MS-WeA-10 Linking Process and Structure using Automated Analysis of AFM Images
D.A. Chernoff, D.L. Burkhead, C.S. Cook (Advanced Surface Microscopy, Inc.)
By volume of product, the optical disc industry is the largest nanotechnology activity today. On DVDs (Digital Versatile Discs), the smallest features are about 400 nm long, 320 nm wide, 120 nm high, with a track pitch of 740 nm. Consumers need optical discs whose electrical performance during playback is consistently within specifications. Existing disc analyzers report electrical test results and engineers respond to deviations by adjusting process variables. This method provides only indirect control because the process variables determine the microstructure of the master, stamper and replica and it is that microstructure which determines ultimate electrical performance.
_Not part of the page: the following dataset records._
(** An iteration at a call: the model refuses it, or the result has been seen, and it is passed
    over; or it is linearized. *)
Lemma step_call_cases s L a X Y :
  frame s L -> R L = X ++ a :: Y -> s_entry s = Some a -> kind a = callEntry ->
  ((stepi (s_state s) (idf a) = None
    \/ exists b st', stepi (s_state s) (idf a) = Some st' /\ denotes n b ({[idf a]} ∪ L)
         /\ in_cache (s_cache s) (mkCacheEntry b st'))
   /\ check_step model cp head s = Some (at_entry s (first Y None), true))
  \/ exists s', pushed s s' L a /\ s_seqs s' = s_seqs s /\ s_longest s' = s_longest s
       /\ check_step model cp head s = Some (s', true).
Proof.
  intros Hf HR He Hk. pose proof Hf as [Hs Hl Hb Hcl Hlo].
  assert (HaR : a ∈ R L) by (rewrite HR; set_solver). destruct (R_sub _ _ HaR) as [Ha0 HaL].
  destruct (Hs a Ha0) as (nd & Hnd & Hid & Hmatch). rewrite Hk in Hmatch.
  destruct Hmatch as (m & ndm & v & w & Hm & Hsub & Hkm & Hidm & Hndm & Hv & Hw & Hstep).
  assert (Hnx : n_next nd = first Y None).
  { rewrite HR in Hl. apply (dll_next _ _ (head :: X)) in Hl. unfold get_next in Hl.
    rewrite Hnd in Hl. by injection Hl. }
  unfold check_step. rewrite He. simpl. rewrite Hnd. simpl. rewrite Hm. unfold check_call.
  rewrite Hndm. simpl. rewrite Hv, Hw. simpl. rewrite Hnx, Hid.
  specialize (Hstep (s_state s)). destruct (Step model (s_state s) v w) as [ok st'].
  destruct ok; [|by left; split; [left|]].
  destruct (denotes_set n _ L (idf a) Hb (Hids a Ha0) HaL) as (b & Hset & Hden & Hclr).
  rewrite Hset. simpl.
  destruct (cacheContains_spec (s_cache s) (mkCacheEntry b st')) as (seen & -> & Hseen). simpl.
  destruct seen; simpl.
  { left. split; [|done]. right. exists b, st'. split; [done|]. split; [done|]. by apply Hseen. }
  destruct (R_split L a m X Y HR Hk Hkm Hidm Hsub) as (Y1 & Y2 & -> & HR').
  pose proof (head_R L) as Hnodup. rewrite HR in Hl, Hnodup.
  destruct (lift_spec (s_heap s) head X a Y1 m Y2 Hnodup Hl) as (hp' & Hlift & Hl' & Hst' & Hun);
    [by exists nd|].
  rewrite Hlift. simpl. right.
  assert (Hnext : get_next hp' head = Some (first (R ({[idf a]} ∪ L)) None)).
  { rewrite HR'. by apply (dll_next hp' None [] head) in Hl'. }
  rewrite Hnext. simpl. eexists. split_and!; [..|done]; [|done..]. constructor; simpl; try done.
  - constructor; simpl; try done; [by eapply sound_static|by rewrite HR'|].
    apply Forall_app. split; [done|]. by constructor.
  - intros x. apply in_cache_insert.
Qed.

(** With a cache of dead states, what is passed over is hopeless. *)
Lemma step_call s L a X Y :
  frame s L -> R L = X ++ a :: Y -> s_entry s = Some a -> kind a = callEntry ->
  cache_ok (s_cache s) (size L) ->
  (failed kind idf stepi (R L) (s_state s) (idf a)
   /\ check_step model cp head s = Some (at_entry s (first Y None), true))
  \/ exists s', pushed s s' L a /\ check_step model cp head s = Some (s', true).
Proof.
  intros Hf HR He Hk Hc. assert (HaL : idf a ∉ L) by (apply (R_sub L a); rewrite HR; set_solver).
  destruct (step_call_cases s L a X Y Hf HR He Hk) as [[Hno Hs]|(s' & Hpu & _ & _ & Hs)];
    [left|right; eauto]. split; [|done]. intros s' order Hs'.
  destruct Hno as [?|(b & st' & Hst & Hden & Hin)]; [congruence|].
  assert (s' = st') as -> by congruence. rewrite <- R_add.
  eapply cache_hit; [exact Hc|exact Hin|exact Hden|]. rewrite size_add by done. lia.
Qed.

(** An iteration at a return: the last linearized call is taken back. *)
Lemma step_return s s1 s2 L a X Y y :
  frame s L -> R L = X ++ a :: Y -> pushed s s1 L a ->
  s_heap s2 = s_heap s1 -> s_linearized s2 = s_linearized s1 -> s_calls s2 = s_calls s1 ->
  longest_ok (s_seqs s2) (s_longest s2) ->
  s_entry s2 = Some y -> y ∈ A0 -> kind y = returnEntry ->
  exists seqs longest, longest_ok seqs longest
    /\ (if cp then update_longest (s_heap s2) (s_calls s2) (s_calls s2) None (s_seqs s2) (s_longest s2)
        else Some (s_seqs s2, s_longest s2)) = Some (seqs, longest)
    /\ check_step model cp head s2
       = Some (mkSearch (s_heap s) (first Y None) (s_state s) (s_linearized s) (s_cache s2)
                 (s_calls s) seqs longest, true).
Proof.
  intros Hf HR [_ Hf1 _ Hcalls Hun Hclr _] Hh Hb Hc Hlo He Hy Hk.
  pose proof (fr_sound _ _ Hf1) as Hs. destruct (Hs y Hy) as (ndy & Hndy & _ & Hm). rewrite Hk in Hm.
  assert (Ha0 : a ∈ A0) by (apply (R_sub L); rewrite HR; set_solver).
  destruct (Hs a Ha0) as (nd & Hnd & Hid & _).
  assert (Hup : exists seqs longest, (if cp
      then update_longest (s_heap s1) (s_calls s1) (s_calls s1) None (s_seqs s2) (s_longest s2)
      else Some (s_seqs s2, s_longest s2)) = Some (seqs, longest) /\ longest_ok seqs longest).
  { destruct cp; [|eauto]. pose proof (fr_calls _ _ Hf1).
    by apply (update_longest_spec (s_heap s1) (s_calls s1) (s_calls s1) None). }
  destruct Hup as (seqs & longest & Hup & Hok). exists seqs, longest. split; [done|].
  split; [by rewrite Hh, Hc|]. unfold check_step, check_return. rewrite He. simpl. rewrite Hh, Hndy. simpl. rewrite Hm, Hc, Hb.
  rewrite Hup. rewrite Hcalls at 1. rewrite last_snoc. simpl. rewrite Hnd. simpl.
  rewrite Hid, Hclr. simpl. rewrite Hcalls, zlen_app, zlen_cons, zlen_nil.
  replace (zlen (s_calls s) + (1 + 0) - 1) with (zlen (s_calls s)) by lia.
  rewrite slice_to_Some by (rewrite zlen_app; pose proof (zlen_nonneg (s_calls s)); unfold zlen in *; simpl; lia).
  simpl. rewrite Hun. simpl. pose proof (fr_list _ _ Hf) as Hl. rewrite HR in Hl.
  rewrite (dll_next _ _ (head :: X) _ _ _ Hl). simpl. unfold zlen.
  by rewrite Nat2Z.id, take_app_length.
Qed.

(** ** The search *)

(** The iterations for [m] operations: each of the [2 * m] nodes is passed over, or linearized,
    searched from and taken back. *)
Fixpoint search_cost (m : nat) : nat :=
  match m with O => O | S m => 2 * S m * (search_cost m + 2) end.

(** The search stops with a linearization of what was left in [s]. *)
Record found s s' L (order : list Z) : Prop := {
  fo_next : get_next (s_heap s') head = Some None;
  fo_lin : Lin (R L) (s_state s) order;
  fo_sound : sound (s_heap s');
  fo_longest : longest_ok (s_seqs s') (s_longest s');
  fo_calls : exists vs, s_calls s' = s_calls s ++ vs /\ calls_ok (s_calls s')
               /\ (fun v => idf (ca_entry v)) <$> vs = order;
}.
(* ===== verification/KvHistory.v ===== *)
(** * Checking the histories of the key/value service

    [src/models/kv.go] as a model for the checker: [Partition] by key, and [Init] and [Step] of
    [KvSrv.KvModel0].  The checker's verdict about a history is the truth about the whole
    key/value store, although it looks at one key at a time. *)

From S2P Require Import Prelude KvServer KvSrv Porcupine PorcLin PorcSearch PorcCheck PorcLocal.
From S2P Require Import PorcPartial PorcVis.
Import Porcupine.

#[local] Existing Instance KvModel.string_le_dec.

(** ** models/kv.go *)

Module KvModel1.
Import KvModel0.
Abbreviation Op := (Operation KvInput KvOutput).

(** The loop of [Partition]: the operations of each key, in order. *)
Definition group (history : list Op) : gmap string (list Op) :=
  foldl (fun m v => let key := in_Key (op_Input v) in
                    <[key := default [] (m !! key) ++ [v]]> m) ∅ history.

(** [sort.Strings] of the keys; they are distinct. *)
Definition Partition (history : list Op) : list (list Op) :=
  let m := group history in
  let keys := merge_sort KvModel.string_le (map_to_list m).*1 in
  (fun k => default [] (m !! k)) <$> keys.

Definition KvModel : Model KvInput KvOutput string :=
  mkModel (Some Partition) None Init Step None.
End KvModel1.

Section KvHistory.
Import KvModel0 KvModel1.
Implicit Types (history : list Op) (k : string).

Abbreviation at_key := (on_key (Out:=KvOutput) in_Key).

(** The key/value store that [KvModel] describes key by key. *)
Definition KvStore : Model KvInput KvOutput (gmap string string) := Store KvModel in_Key.

Lemma group_lookup history k :
  group history !! k = if decide (at_key k history = []) then None else Some (at_key k history).
Proof.
  induction history as [|o history IH] using rev_ind; [done|].
  unfold group, on_key, key_of in *. rewrite foldl_snoc, filter_app, filter_cons, filter_nil. simpl.
  destruct (decide (in_Key (op_Input o) = k)) as [Hk|Hk].
  - rewrite Hk, lookup_insert_eq, IH.
    destruct (decide (filter _ history = [])) as [->|]; simpl; [done|].
    destruct (decide _) as [Hnil|]; [by apply app_eq_nil in Hnil as [_ ?]|done].
  - rewrite lookup_insert_ne by done. rewrite app_nil_r. apply IH.
Qed.

Lemma Partition_elem history p :
  p ∈ Partition history <-> exists k, p = at_key k history /\ p <> [].
Proof.
  unfold Partition. rewrite list_elem_of_fmap. setoid_rewrite merge_sort_Permutation.
  setoid_rewrite list_elem_of_fmap. split.
  - intros (k & -> & [k' l] & -> & Hin%elem_of_map_to_list). simpl. rewrite Hin. simpl.
    rewrite group_lookup in Hin. destruct (decide _); simplify_eq. eauto.
  - intros (k & -> & Hne). exists k. rewrite group_lookup, decide_False by done. split; [done|].
    exists (k, at_key k history). split; [done|]. apply elem_of_map_to_list.
    by rewrite group_lookup, decide_False.
Qed.

(** [Partition] does what a model's [Partition] must do. *)
Lemma Partition_local history :
  Forall (fun o => op_Call o <= op_Return o) history ->
  Forall (linearizable KvModel) (Partition history) <-> linearizable KvStore history.
Proof.
  intros Hc. unfold KvStore. rewrite linearizable_local by done. rewrite Forall_forall.
  setoid_rewrite Partition_elem. split.
  - intros Hall k. destruct (decide (at_key k history = [])) as [->|Hne]; [|eauto].
    exists []. split_and!; [done| |done]. by intros a b ?%sublist_nil_r.
  - intros Hall p (k & -> & _). apply Hall.
Qed.

(** The checker's verdict is the truth about the whole store. *)
Lemma kv_check_verdict sort_Sort history (verbose : bool) (arrivals : list Arrival) (fuel : nat) r :
  sorts sort_Sort -> Forall (fun o => op_Call o <= op_Return o) history ->
  Forall (fun p => search_cost (length p) < fuel)%nat (Partition history) ->
  NoDup arrivals -> (forall i, Result i ∈ arrivals -> (i < length (Partition history))%nat) ->
  checkOperations sort_Sort KvModel history verbose arrivals fuel = Some r ->
  match r with
  | Ok => linearizable KvStore history
  | Illegal => ~ linearizable KvStore history
  | Unknown => Timeout ∈ arrivals
  end.
Proof.
  intros Hsort Hc Hf Hnd Hr Hres.
  destruct (checkOperations_verdict KvModel sort_Sort history verbose arrivals fuel) as [Hv _]; try done.
  - apply Forall_forall. intros p (k & -> & _)%Partition_elem. apply Forall_forall.
    intros o [_ Ho]%list_elem_of_filter. by eapply Forall_forall in Hc.
  - specialize (Hv r Hres). simpl in Hv.
    destruct r; [done|by apply Partition_local|by rewrite <- Partition_local].
Qed.

(** C35.  A test that checks a history of the key/value service is right: [Ok] means that the
    history is linearizable for the whole store, [Illegal] that it is not, only a timeout leaves
    it open; and for a history that is not empty, the results of the searches of all keys lead
    to a verdict. *)
Theorem kv_history_check
    (sort_Sort : (entry KvInput KvOutput -> entry KvInput KvOutput -> bool) ->
                 list (entry KvInput KvOutput) -> list (entry KvInput KvOutput))
    (history : list (Operation KvInput KvOutput)) (verbose : bool)
    (arrivals : list Arrival) (fuel : nat) :
  sorts sort_Sort -> Forall (fun o => op_Call o <= op_Return o) history ->
  Forall (fun p => search_cost (length p) < fuel)%nat (Partition history) ->
  NoDup arrivals -> (forall i, Result i ∈ arrivals -> (i < length (Partition history))%nat) ->
  (forall r, checkOperations sort_Sort KvModel history verbose arrivals fuel = Some r ->
     match r with
     | Ok => linearizable KvStore history
     | Illegal => ~ linearizable KvStore history
     | Unknown => Timeout ∈ arrivals
     end)
  /\ (history <> [] ->
      (forall i, (i < length (Partition history))%nat -> Result i ∈ arrivals) ->
      exists r, checkOperations sort_Sort KvModel history verbose arrivals fuel = Some r).
Proof.
  intros Hsort Hc Hf Hnd Hr. split; [intros r; by apply kv_check_verdict|]. intros Hne Hall.
  destruct (checkOperations_verdict KvModel sort_Sort history verbose arrivals fuel) as [_ Ht]; try done.
  - apply Forall_forall. intros p (k & -> & _)%Partition_elem. apply Forall_forall.
    intros o [_ Ho]%list_elem_of_filter. by eapply Forall_forall in Hc.
  - apply Ht; [|done]. simpl. destruct history as [|o history]; [done|].
    assert (Hin : at_key (in_Key (op_Input o)) (o :: history) ∈ Partition (o :: history)).
    { apply Partition_elem. eexists. split; [done|]. unfold on_key.
      by rewrite filter_cons_True. }
    intros Hnil. rewrite Hnil in Hin. set_solver.
Qed.
End KvHistory.

(** A put of [1] that is under way while one client reads the key twice: the old value, then
    the new one. *)
Definition two_reads : list (Operation KvModel0.KvInput KvModel0.KvOutput) :=
  [ mkOperation 0 (KvModel0.mkKvInput 1 "x" "1") 0 (KvModel0.mkKvOutput "") 10;
    mkOperation 1 (KvModel0.mkKvInput 0 "x" "") 2 (KvModel0.mkKvOutput "") 3;
    mkOperation 1 (KvModel0.mkKvInput 0 "x" "") 4 (KvModel0.mkKvOutput "1") 5 ].

Lemma checkSingle_linearizable_witness :
  linearizable (fillDefault KvModel1.KvModel) two_reads.
Proof.
  assert (Ht : Forall (fun o => op_Call o <= op_Return o) two_reads)
    by (repeat constructor; simpl; lia).
  assert (Hf : (search_cost (length two_reads) < 157)%nat) by (vm_compute; lia).
  destruct (checkSingle_linearizable (fillDefault KvModel1.KvModel) time_sort two_reads ShallowEqual
    false 157 eq_refl (fun s s' => proj1 (bool_decide_eq_true (s = s'))) time_sort_sorts Ht Hf)
    as (ok & longest & Hr & Hlin & _).
  apply Hlin. vm_compute in Hr. injection Hr as <- _. reflexivity.
Defined.

(** The reads the other way round. *)
Definition two_reads_swapped : list (Operation KvModel0.KvInput KvModel0.KvOutput) :=
  [ mkOperation 0 (KvModel0.mkKvInput 1 "x" "1") 0 (KvModel0.mkKvOutput "") 10;
    mkOperation 1 (KvModel0.mkKvInput 0 "x" "") 2 (KvModel0.mkKvOutput "1") 3;
    mkOperation 1 (KvModel0.mkKvInput 0 "x" "") 4 (KvModel0.mkKvOutput "") 5 ].

Lemma kv_history_check_witness :
  checkOperations time_sort KvModel1.KvModel two_reads_swapped true [Result 0] 157 = Some Illegal
  /\ ~ linearizable KvStore two_reads_swapped.
Proof.
  assert (Hr : checkOperations time_sort KvModel1.KvModel two_reads_swapped true [Result 0] 157
               = Some Illegal) by (vm_compute; reflexivity).
  split; [exact Hr|].
  refine (proj1 (kv_history_check time_sort two_reads_swapped true [Result 0] 157 time_sort_sorts
    _ _ _ _) Illegal Hr).
  - repeat constructor; simpl; lia.
  - assert (Hp : KvModel1.Partition two_reads_swapped = [two_reads_swapped]) by (vm_compute; reflexivity).
    rewrite Hp. constructor; [vm_compute; lia|constructor].
  - apply NoDup_singleton.
  - assert (Hp : KvModel1.Partition two_reads_swapped = [two_reads_swapped]) by (vm_compute; reflexivity).
    rewrite Hp. intros i Hi. apply list_elem_of_singleton in Hi. injection Hi as ->. simpl. lia.
Defined.

(** The page about the swapped reads, had the check been stopped after the fifth iteration. *)
Lemma visualization_shows_witness :
  exists info data,
    CheckOperationsVerbose time_sort KvModel1.KvModel two_reads_swapped [Timeout]
      (fun _ it => (5 <=? it)%nat) (fun _ l => l) 157 = Some (Unknown, info)
    /\ PorcVis.computeVisualizationData KvModel0.DescribeOperation id by_length KvModel1.KvModel info = Some data
    /\ Forall2 (truthful KvModel0.DescribeOperation id (fillDefault KvModel1.KvModel)) [two_reads_swapped] data.
Proof.
  destruct (visualization_shows KvModel1.KvModel KvModel0.DescribeOperation id time_sort by_length two_reads_swapped
    [two_reads_swapped] (fun _ it => (5 <=? it)%nat) (fun _ l => l) 157) as (info & data & Hv & Hd & Ht).
  - exact (fun s s' => proj1 (bool_decide_eq_true (s = s'))).
  - exact time_sort_sorts.
  - exact by_length_sorts.
  - intros i l. reflexivity.
  - vm_compute. reflexivity.
  - repeat constructor; simpl; lia.
  - constructor; [vm_compute; lia|constructor].
  - exists info, data. split; [apply Hv; vm_compute; reflexivity|]. split; [exact Hd|exact Ht].
Defined.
A method is needed to examine microstructure so that one can see how each process variable affects various aspects of microstructure and to see how each aspect of microstructure affects performance. Automated, high accuracy analysis of Atomic Force Microscope (AFM) images provides the missing link. We measured the following parameters: track pitch, bump height, bump width and length (at various threshold levels), bump length, and four sidewall slope angles, in each case reporting mean, standard deviation and other statistics. From each 10 um image of a DVD stamper, containing about 100 bumps, we tabulated about 1000 values. Bump width increased with bump length, correlating with a corresponding increase in amplitude with pulse duration when a finished disc is played. Where sidewall angle deviated from the norm, we reviewed the image data to identify the specific nature of the defect. The results were statistically robust not only for mean values, but also for standard deviations, so that we could compare process variation from different pieces of equipment. Thus, feature geometry will no longer be a hidden variable in the path between controlling production equipment and observing the good or bad electrical performance of a finished disc.